Man’s Search for Meaning

 
 

In 1939, despite his relative youth, Viktor Frankl was already one of the most eminent psychiatrists in all of Austria. After spending more than seven years working with suicidal patients at the University Clinic in Vienna, Frankl was appointed as the Head of the Department of Neurology at Rothschild Hospital. He was also hard at work on a new, revolutionary theory of psychiatry—“logotherapy”—based on his decade of experience treating suicidal patients and on his careful study of human neurology and psychology.

By 1942, however, Austria was under the control of the Nazis, and Rothschild Hospital, the only Jewish hospital in Vienna, was ordered closed.
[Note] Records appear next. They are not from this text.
(* ===== verification/CgMain.v ===== *)
(** * Tables and event handlers: cachegrind/cg_main.c

    The line counters of the CC table, the table of permanent strings, the
    InstrInfo table, and the [log_...] functions the instrumented program
    calls.  The counters of a line are in the [line_counters] of the simulator
    state, which is given pointers to them; a pointer to a [LineCC] is the
    number of its allocation, as is one to a permanent string or an
    [InstrInfo]. *)

From S2P Require Import Prelude LibcBase Printf BranchPred SetRef CacheSim DoRef OSet.

(** ** Data *)

(** A C string: where it is and what it holds. *)
Record cstr := mk_cstr { str_at : Z; chars : string }.

Record CodeLoc := mk_CodeLoc { file : cstr; fn : cstr; line : Z }.

(** A node of the CC table: its address and its location. *)
Record LineCC := mk_LineCC { lcc : Z; loc : CodeLoc }.

Record InstrInfo := mk_InstrInfo { instr_addr : Z; instr_len : Z; parent : LineCC }.

(** [instrs] is the address of the first of the [n_instrs] instructions, that
    of the others following it one by one. *)
Record SB_info := mk_SB_info { SB_addr : Z; n_instrs : Z; instrs : Z }.

#[export] Instance cstr_eq_dec : EqDecision cstr.
Proof. solve_decision. Defined.
#[export] Instance CodeLoc_eq_dec : EqDecision CodeLoc.
Proof. solve_decision. Defined.
#[export] Instance LineCC_eq_dec : EqDecision LineCC.
Proof. solve_decision. Defined.
#[export] Instance InstrInfo_eq_dec : EqDecision InstrInfo.
Proof. solve_decision. Defined.
#[export] Instance SB_info_eq_dec : EqDecision SB_info.
Proof. solve_decision. Defined.

(** ** The comparison functions of the tables *)

(** [a] and [b] are the locations.  The lines are [Int]s from the debug
    information; their difference is one too when they are not negative. *)
Definition cmp_CodeLoc (a b : CodeLoc) : Z :=
  let res := VG_strcmp (chars (file a)) (chars (file b)) in
  if negb (res =? 0) then res
  else
    let res := VG_strcmp (chars (fn a)) (chars (fn b)) in
    if negb (res =? 0) then res else line a - line b.

#[export] Instance cmp_CodeLoc_LineCC : OSetCmp CodeLoc LineCC :=
  { key := loc; cmp vloc vcc := cmp_CodeLoc vloc (loc vcc) }.

#[export] Instance stringCmp : OSetCmp cstr cstr :=
  { key := id; cmp k e := VG_strcmp (chars k) (chars e) }.

(** No comparison function: the first word of the node. *)
#[export] Instance SB_info_cmp : OSetCmp Z SB_info :=
  { key := SB_addr; cmp k e := fast_cmp k (SB_addr e) }.

(** ** State *)

(** The static variables the options set; they do not change afterwards. *)
Record options := mk_options {
  clo_cache_sim : bool;
  clo_branch_sim : bool;
  clo_c_file : string;
  min_line_size : Z;
  arch : vga
}.

(** [allocated] counts the objects allocated so far; [printed] is what
    [VG_(printf)] has written. *)
Record tool := mk_tool {
  cache_sim : sim;
  branch_sim : bp;
  CC_table : oset LineCC;
  instrInfoTable : oset SB_info;
  stringTable : oset cstr;
  instr_infos : gmap Z InstrInfo;
  allocated : Z;
  printed : list string;
  distinct_instrsGen : Z;
  distinct_instrsNoX : Z;
  full_debugs : Z;
  file_line_debugs : Z;
  fn_debugs : Z;
  no_debugs : Z
}.

#[export] Instance tool_eta : RecordEta tool := fun s =>
  mk_tool (cache_sim s) (branch_sim s) (CC_table s) (instrInfoTable s) (stringTable s)
    (instr_infos s) (allocated s) (printed s) (distinct_instrsGen s) (distinct_instrsNoX s)
    (full_debugs s) (file_line_debugs s) (fn_debugs s) (no_debugs s).

(** Code of the simulator, and operations on one table. *)
Definition in_sim {A} (m : SE sim A) : SE tool A := fun s =>
  let* (a, c) := m (cache_sim s) in Ok (a, s <| cache_sim := c |>).

(** [n] fresh addresses, one after the other; the first one. *)
Definition allocate (n : Z) : SE tool Z :=
  p ← gets allocated; modify (fun s => s <| allocated := allocated s + n |>);; mret p.

(** The tables [cg_post_clo_init] creates; other static data is zeroed. *)
Definition tool_init (c : sim) : tool :=
  mk_tool c bp_init VG_OSetGen_Create VG_OSetGen_Create VG_OSetGen_Create ∅ 1 [] 0 0 0 0 0 0.

Section Tool.

(** What the debug information of the client says of an address: file,
    directory and line, and the function. *)
Context (filename_linenum : Z -> option (string * string * Z)) (fnname : Z -> option string).

(** ** String table *)

Definition get_perm_string (s : cstr) : SE tool cstr :=
  t ← gets stringTable;
  match VG_OSetGen_Lookup t s with
  | Some s_ptr => mret s_ptr
  | None =>
      p ← allocate 1;
      let s_node := mk_cstr p (chars s) in
      t ← lift (VG_OSetGen_Insert t s_node);
      modify (fun st => st <| stringTable := t |>);;
      mret s_node
  end.

(** ** CC table *)

(** File, directory, function and line.  A counter of lookups is an [Int]. *)
Definition get_debug_info (instr_addr : Z) : SE tool (string * string * string * Z) :=
  let found_file_line := filename_linenum instr_addr in
  let found_fn := fnname instr_addr in
  let '(file, dir, line) :=
    match found_file_line with Some fdl => fdl | None => ("???", EmptyString, 0) end%string in
  let fn := match found_fn with Some fn => fn | None => "???" end%string in
  s ← gets id;
  match found_file_line, found_fn with
  | Some _, Some _ => n ← lift (int_add (full_debugs s) 1); modify (fun s => s <| full_debugs := n |>)
  | Some _, None =>
      n ← lift (int_add (file_line_debugs s) 1); modify (fun s => s <| file_line_debugs := n |>)
  | None, Some _ => n ← lift (int_add (fn_debugs s) 1); modify (fun s => s <| fn_debugs := n |>)
  | None, None => n ← lift (int_add (no_debugs s) 1); modify (fun s => s <| no_debugs := n |>)
  end;;
  mret (file, dir, fn, line).

(** The counters of a new node. *)
Definition zero_counters (p : Z) (m : gmap counter_ptr Z) : gmap counter_ptr Z :=
  foldr (fun f m => <[(p, f) := 0]> m) m counter_fields.

(** The absolute file name is on the stack. *)
Definition absfile (dir file : string) : string :=
  if hd0 dir =? 0 then file else (dir +:+ "/" +:+ file)%string.

Definition get_lineCC (origAddr : Z) : SE tool LineCC :=
  info ← get_debug_info origAddr;
  let '(file, dir, fn, line) := info in
  let loc := mk_CodeLoc (mk_cstr 0 (absfile dir file)) (mk_cstr 0 fn) (s32 line) in
  t ← gets CC_table;
  match VG_OSetGen_Lookup t loc with
  | Some lineCC => mret lineCC
  | None =>
      p ← allocate 1;
      loc_file ← get_perm_string (CgMain.file loc);
      loc_fn ← get_perm_string (CgMain.fn loc);
      let lineCC := mk_LineCC p (mk_CodeLoc loc_file loc_fn (CgMain.line loc)) in
      in_sim (modify (fun c => c <| line_counters := zero_counters p (line_counters c) |>));;
      t ← lift (VG_OSetGen_Insert t lineCC);
      modify (fun st => st <| CC_table := t |>);;
      mret lineCC
  end.

End Tool.

(** ** Event handlers *)

Section Handlers.
Context (conf : options).

(** [*n]. *)
Definition deref (n : Z) : SE tool InstrInfo :=
  m ← gets instr_infos;
  match m !! n with Some i => mret i | None => lift (Err Undefined) end.

(** [n->parent->f++] and the pointers handed to the simulator. *)
Definition counter (i : InstrInfo) (f : counter_field) : counter_ptr := (lcc (parent i), f).
Definition incr_counter (n : Z) (f : counter_field) : SE tool unit :=
  i ← deref n; in_sim (add_to_counter (counter i f) 1).

Definition log_1Ir (n : Z) : SE tool unit := incr_counter n Ir_a.
Definition log_2Ir (n n2 : Z) : SE tool unit := incr_counter n Ir_a;; incr_counter n2 Ir_a.
Definition log_3Ir (n n2 n3 : Z) : SE tool unit :=
  incr_counter n Ir_a;; incr_counter n2 Ir_a;; incr_counter n3 Ir_a.

(** [cachesim_I1_doref_Gen(n->instr_addr, ...)] and its counterpart. *)
Definition I1_doref_Gen (n : Z) : SE tool unit :=
  i ← deref n;
  in_sim (cachesim_I1_doref_Gen (instr_addr i) (instr_len i) (counter i Ir_m1) (counter i Ir_mL)).
Definition I1_doref_NoX (n : Z) : SE tool unit :=
  i ← deref n;
  in_sim (cachesim_I1_doref_NoX (instr_addr i) (instr_len i) (counter i Ir_m1) (counter i Ir_mL)).

Definition log_1IrGen_0D_cache_access (n : Z) : SE tool unit :=
  I1_doref_Gen n;; incr_counter n Ir_a.
Definition log_1IrNoX_0D_cache_access (n : Z) : SE tool unit :=
  I1_doref_NoX n;; incr_counter n Ir_a.
Definition log_2IrNoX_0D_cache_access (n n2 : Z) : SE tool unit :=
  I1_doref_NoX n;; incr_counter n Ir_a;; I1_doref_NoX n2;; incr_counter n2 Ir_a.
Definition log_3IrNoX_0D_cache_access (n n2 n3 : Z) : SE tool unit :=
  I1_doref_NoX n;; incr_counter n Ir_a;; I1_doref_NoX n2;; incr_counter n2 Ir_a;;
  I1_doref_NoX n3;; incr_counter n3 Ir_a.

(** Print the line of an access in the file of interest. *)
Definition print_access (prefix : string) (n : Z) : SE tool unit :=
  i ← deref n;
  let l := loc (parent i) in
  match VG_strstr (chars (file l)) (clo_c_file conf) with
  | Some _ =>
      num ← lift (fmt_llu (u32 (line l)));
      modify (fun s => s <| printed := printed s ++ [(prefix +:+ num)%string] |>)
  | None => mret tt
  end.

(** [cachesim_D1_doref(data_addr, ...)] for the counters [m1] and [mL]. *)
Definition D1_doref (n data_addr data_size : Z) (m1 mL : counter_field) : SE tool unit :=
  i ← deref n; in_sim (cachesim_D1_doref data_addr data_size (counter i m1) (counter i mL)).

Definition log_1IrNoX_1Dr_cache_access (n data_addr data_size : Z) : SE tool unit :=
  I1_doref_NoX n;; incr_counter n Ir_a;;
  print_access "L " n;; D1_doref n data_addr data_size Dr_m1 Dr_mL;; incr_counter n Dr_a.
Definition log_1IrNoX_1Dw_cache_access (n data_addr data_size : Z) : SE tool unit :=
  I1_doref_NoX n;; incr_counter n Ir_a;;
  print_access "Lw " n;; D1_doref n data_addr data_size Dw_m1 Dw_mL;; incr_counter n Dw_a.
Definition log_0Ir_1Dr_cache_access (n data_addr data_size : Z) : SE tool unit :=
  print_access "L " n;; D1_doref n data_addr data_size Dr_m1 Dr_mL;; incr_counter n Dr_a.
Definition log_0Ir_1Dw_cache_access (n data_addr data_size : Z) : SE tool unit :=
  print_access "Lw " n;; D1_doref n data_addr data_size Dw_m1 Dw_mL;; incr_counter n Dw_a.

(** A predictor of the branch simulator. *)
Definition in_bp (m : bp -> outcome (Z * bp)) : SE tool Z := fun s =>
  let* (r, b) := m (branch_sim s) in Ok (r, s <| branch_sim := b |>).

Definition log_cond_branch (n taken : Z) : SE tool unit :=
  incr_counter n Bc_b;;
  i ← deref n;
  m ← in_bp (fun b => do_cond_branch_predict (arch conf) b (instr_addr i) taken);
  in_sim (add_to_counter (counter i Bc_mp) (Z.land 1 m)).

Definition log_ind_branch (n actual_dst : Z) : SE tool unit :=
  incr_counter n Bi_b;;
  i ← deref n;
  m ← in_bp (fun b => do_ind_branch_predict (arch conf) b (instr_addr i) actual_dst);
  in_sim (add_to_counter (counter i Bi_mp) (Z.land 1 m)).

End Handlers.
A Jew himself, Frankl was in immediate danger of being deported and, ultimately, confined to a Nazi concentration camp. The American consulate in Vienna offered Frankl a visa to immigrate to the United States—but visas weren’t offered to his aging parents, who would likely be sent to concentration camps in his absence. Upon receiving his invitation to retrieve his visa from the U.S. consulate, Frankl recounted: “I suddenly hesitated…The question beset me: could I really afford to leave my parents alone to face their fate, to be sent, sooner or later, to a concentration camp, or even to a so-called extermination camp? Where did my responsibility lie? Should I foster my brain child, logotherapy, by emigrating to fertile soil where I could write my books? Or should I concentrate on my duties as a real child, the child of my parents who had to do whatever he could to protect them?” [1]. No matter how hard he thought, Frankl couldn’t decide what he should do: he was paralyzed.

One afternoon, when Frankl was still undecided about what to do, he noticed a piece of marble lying on a table in his family home, with a single Hebrew letter engraved on the piece. He discovered that his father had salvaged the piece of marble from the ruins of what had been the largest synagogue in Vienna, recently burned to the ground by the Nazis. It had been a part of a tablet on which the Ten Commandments were inscribed. Frankl asked his father which of the Commandments the letter had represented. “Honor thy father and thy mother that thy days may be long upon the land,” his father answered. At that moment, Frankl decided to let his American visa lapse, and stay with his parents in Europe [2]. Soon thereafter, all three were sent to concentration camps.

DISCUSSION QUESTIONS

  1. Did Frankl make the right decision? Why or why not?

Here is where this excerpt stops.